The task :: Find every line below with the word "release". Then give only how many there are.

Entries shown ::
##########

Lemma open_all_length os cs : open_all os = Ok cs → length cs = length os.
Proof.
  revert cs. induction os as [|o os IH]; intros cs H; simpl in H; [by injection H as <-|].
  destruct (make_connection o); [|done]. destruct (open_all os); [|done]. injection H as <-.
  simpl. by rewrite (IH _ eq_refl).
Qed.

Lemma step_held a p p' :
  step a p = Some p' → shutting_down p' = false →
  shutting_down p = false ∧ size p' = size p ∧ (held p' + loses a = held p)%nat.
Proof.
  unfold held. destruct a as [| |c o r|c|]; simpl; unfold pop, refused, checked, release.
  - destruct (shutting_down p) eqn:Hs; [done|]. destruct (idle p) as [|c rest] eqn:E; [done|].
    intros [= <-] _. simpl. rewrite length_app. simpl. split_and!; [done..|lia].
  - destruct (shutting_down p) eqn:Hs; [|done]. intros [= <-]. congruence.
  - case_bool_decide as Hc; [|done]. pose proof (length_remove_one c _ Hc) as Hl.
    apply elem_length in Hc. destruct o.
    + intros [= <-] Hs. simpl in *. rewrite length_app, Hl. simpl. split_and!; [done..|lia].
    + destruct (make_connection r); intros [= <-] Hs; simpl in *; rewrite ?length_app, Hl; simpl;
        split_and!; done || lia.
  - case_bool_decide as Hc; [|done]. pose proof (length_remove_one c _ Hc) as Hl.
    apply elem_length in Hc. destruct (shutting_down p) eqn:Hs; [by intros [= <-]|].
    intros [= <-] _. simpl. rewrite length_app, Hl. simpl. split_and!; [done..|lia].
  - by intros [= <-].
Qed.

Lemma run_held acts : ∀ p p',
  run acts p = Some p' → shutting_down p' = false →
  shutting_down p = false ∧ size p' = size p ∧ (held p' + lost acts = held p)%nat.
Proof.
  unfold lost. induction acts as [|a acts IH]; intros p p' H Hs; simpl in H.
  - injection H as <-. simpl. split_and!; [done..|lia].
  - destruct (step a p) as [p1|] eqn:E; [|done]. simpl in H.
    destruct (IH p1 p' H Hs) as (H1 & H2 & H3). destruct (step_held a p p1 E H1) as (H4 & H5 & H6).
    simpl. split_and!; [done|congruence|lia].
Qed.

(** *** Running dry *)

(** Every idle connection has died and the server refuses new ones: each is
    popped by an [acquire] that throws. *)
Definition outage (conns : list Z) : list Action :=
  concat ((λ c, [Pop; Checked c false (Threw (Std "server closed the connection"))]) <$> conns).

Lemma remove_one_last c : remove_one c [c] = [].
Proof. unfold remove_one. simpl. by rewrite decide_True. Qed.

Lemma outage_run conns : ∀ n,
  run (outage conns) (mk n conns false [] []) = Some (mk n [] false [] []).
Proof.
  induction conns as [|c conns IH]; intros n; [done|]. simpl.
  unfold checked. simpl. rewrite bool_decide_true by (by apply list_elem_of_singleton).
  simpl. rewrite remove_one_last. apply IH.
Qed.

(** A pool that holds nothing gains nothing. *)
Definition dry (p : t) : Prop := idle p = [] ∧ inhand p = [] ∧ leases p = [].

Lemma dry_step a p p' : dry p → step a p = Some p' → dry p'.
Proof.
  intros (H1 & H2 & H3). destruct a as [| |c o r|c|]; simpl; unfold pop, refused, checked, release.
  - rewrite H1. by destruct (shutting_down p).
  - destruct (shutting_down p); [|done]. by intros [= <-].
  - rewrite H2. rewrite bool_decide_false by (by inversion 1). done.
  - rewrite H3. rewrite bool_decide_false by (by inversion 1). done.
  - by intros [= <-].
Qed.

Lemma dry_run acts : ∀ p p', dry p → run acts p = Some p' → dry p'.
Proof.
  induction acts as [|a acts IH]; intros p p' Hp H; simpl in H; [by injection H as <-|].
  destruct (step a p) as [p1|] eqn:E; [|done]. eauto using dry_step.
Qed.

(** *** The properties *)

(** C21. The pool keeps its bound.  As long as it is not shutting down, the
    connections idle, in the hands of an [acquire] and leased number exactly
    the size of the pool less the slots lost to replacements that failed, so
    never more than [size] connections are in use; and while no slot has been
    lost, an [acquire] waits only when all [size] connections are in use, and
    the return of any lease lets it go on. *)
Theorem pool_bounds (n : nat) (openings : nat → Opening) (acts : list Action) (p0 p : t) :
  make n openings = Ok p0 → run acts p0 = Some p → shutting_down p = false →
  size p = Nat.max n 1 ∧ (held p + lost acts = size p)%nat ∧
  (lost acts = 0%nat → pop p = None → (length (inhand p) + length (leases p) = size p)%nat) ∧
  (∀ c, c ∈ leases p → ∃ p1 p2, release c p = Some p1 ∧ pop p1 = Some p2).
Proof.
  unfold make. set (m := if (n =? 0)%nat then 1%nat else n).
  destruct (open_all (openings <$> seq 0 m)) as [cs|] eqn:E; [|done]. intros [= <-] Hr Hs.
  apply open_all_length in E. rewrite length_fmap, length_seq in E.
  destruct (run_held acts _ _ Hr Hs) as (_ & Hz & Hh). unfold held in *. simpl in *.
  split_and!; [|lia| |].
  - rewrite Hz. subst m. destruct n; simpl; lia.
  - intros Hl. unfold pop. rewrite Hs. destruct (idle p); [|done]. intros _. simpl in *. lia.
  - intros c Hc. unfold release. rewrite bool_decide_true, Hs by done.
    destruct (idle p); eexists _, _; split; reflexivity.
Qed.

(** A slot that is lost is never regained.  For every pool there is an
    outage after which it holds no connection at all although nothing is
    leased: each [acquire] popped a dead connection, failed to replace it and
    threw, without giving the slot back.  From then on, also when the server
    is back, no [acquire] succeeds; each waits for ever. *)
Theorem pool_runs_dry (n : nat) (openings : nat → Opening) (p0 : t) :
  make n openings = Ok p0 →
  ∃ p, run (outage (idle p0)) p0 = Some p ∧ shutting_down p = false ∧ leases p = [] ∧
    ∀ acts p', run acts p = Some p' → pop p' = None ∧ leases p' = [].
Proof.
  unfold make. destruct (open_all _) as [cs|]; [|done]. intros [= <-].
  eexists. split; [apply outage_run|]. split_and!; [done..|]. intros acts p' H.
  apply dry_run in H as (H1 & H2 & H3); [|done]. unfold pop. rewrite H1.
  by destruct (shutting_down p').
Qed.
End ConnectionPool.

Module PoolSample.
Definition openings (i : nat) : ConnectionPool.Opening := ConnectionPool.Opened (Z.of_nat i) true.
Definition p0 : ConnectionPool.t := ConnectionPool.mk 2 [0; 1] false [] [].
End PoolSample.

(** One connection leased, one dead and replaced. *)
Lemma pool_bounds_witness :
  ∃ p, ConnectionPool.run
    [ConnectionPool.Pop; ConnectionPool.Checked 0 true (ConnectionPool.Opened 9 true);
     ConnectionPool.Pop; ConnectionPool.Checked 1 false (ConnectionPool.Opened 9 true)]
    PoolSample.p0 = Some p ∧ ConnectionPool.leases p = [0; 9] ∧ ConnectionPool.pop p = None ∧
    (length (ConnectionPool.inhand p) + length (ConnectionPool.leases p) = ConnectionPool.size p)%nat.
Proof.
  exists (ConnectionPool.mk 2 [] false [] [0; 9]). split; [reflexivity|]. split; [reflexivity|].
  split; [reflexivity|].
  refine (proj1 (proj2 (proj2 (ConnectionPool.pool_bounds 2 PoolSample.openings
    [ConnectionPool.Pop; ConnectionPool.Checked 0 true (ConnectionPool.Opened 9 true);
     ConnectionPool.Pop; ConnectionPool.Checked 1 false (ConnectionPool.Opened 9 true)]
    PoolSample.p0 _ _ _ _))) _ _); reflexivity.
Defined.

Lemma pool_runs_dry_witness :
  ∃ p, ConnectionPool.run (ConnectionPool.outage [0; 1]) PoolSample.p0 = Some p ∧
    ConnectionPool.leases p = [] ∧ ConnectionPool.pop p = None.
Proof.
  destruct (ConnectionPool.pool_runs_dry 2 PoolSample.openings PoolSample.p0 eq_refl)
    as (p & Hr & _ & Hl & Hd).
  exists p. split; [exact Hr|]. split; [exact Hl|]. exact (proj1 (Hd [] p eq_refl)).
Defined.

(** ** Migrations *)

(** [std::filesystem::path] on a file name: the extension starts at the last
    dot, unless that is the first character. *)
Fixpoint split_last_dot (s : string) : option (string * string) :=
  match s with
  | "" => None
  | String c r =>
      match split_last_dot r with
      | Some (a, b) => Some (String c a, b)
      | None => if Ascii.eqb c "."%char then Some ("", s) else None
      end
  end.
Definition split_name (s : string) : string * string :=
  if String.eqb s ".." then (s, "")
  else match split_last_dot s with
       | Some (String c a, e) => (String c a, e)
       | _ => (s, "")
       end.
Definition stem (s : string) : string := (split_name s).1.
Definition extension (s : string) : string := (split_name s).2.

Lemma split_last_dot_app s a b : split_last_dot s = Some (a, b) → a +:+ b = s.
Proof.
  revert a b. induction s as [|c r IH]; intros a b H; simpl in H; [done|].
  destruct (split_last_dot r) as [[a' b']|].
  - injection H as <- <-. by apply (f_equal (String c)), IH.
  - destruct (Ascii.eqb c "."%char); [|done]. by injection H as <- <-.
Qed.

Lemma stem_extension s : stem s +:+ extension s = s.
Proof.
  unfold stem, extension, split_name. destruct (String.eqb s ".."); [apply append_nil_r|].
  destruct (split_last_dot s) as [[[|c a] e]|] eqn:E; simpl; try apply append_nil_r.
  by apply split_last_dot_app in E.
Qed.

Module MigrationRunner.
Section Runner.
(** The schema, and what executing the text of a migration does to it. *)
Context {S : Type} (exec : string → S → result exn S).

(** The versions recorded in [schema_migrations], when the table exists. *)
Record Db := mkDb { schema : S; applied : option (list string) }.

(** What may happen to a transaction: nothing, it fails (no connection, a
    failed commit), or its commit succeeds and its caller is not told. *)
Inductive Fault := Fine | Fails (what : string) | InDoubt (what : string).

Record World := mkW { db : Db; faults : list Fault }.

Definition next_fault (w : World) : Fault * World :=
  match faults w with
  | [] => (Fine, w)
  | f :: rest => (f, mkW (db w) rest)
  end.

(** A transaction on a leased connection. *)
Definition transaction {A} (body : Db → result exn (A * Db)) : M World exn A := λ w,
  let '(f, w) := next_fault w in
  match f, body (db w) with
  | Fails what, _ => (Err (Std what), w)
  | _, Err e => (Err e, w)
  | Fine, Ok (a, d) => (Ok a, mkW d (faults w))
  | InDoubt what, Ok (a, d) => (Err (Std what), mkW d (faults w))
  end.

(** An entry of the migrations directory. *)
Record Entry := mkEntry { filename : string; is_regular_file : bool; contents : option string }.

(* src/database/migration_runner.cpp:19-28, read_file *)
Definition read_file (e : Entry) : result exn string :=
  match contents e with
  | Some text => Ok text
  | None => Err (DatabaseException "Cannot open migration file" (filename e))
  end.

##########

Problem solution :: 4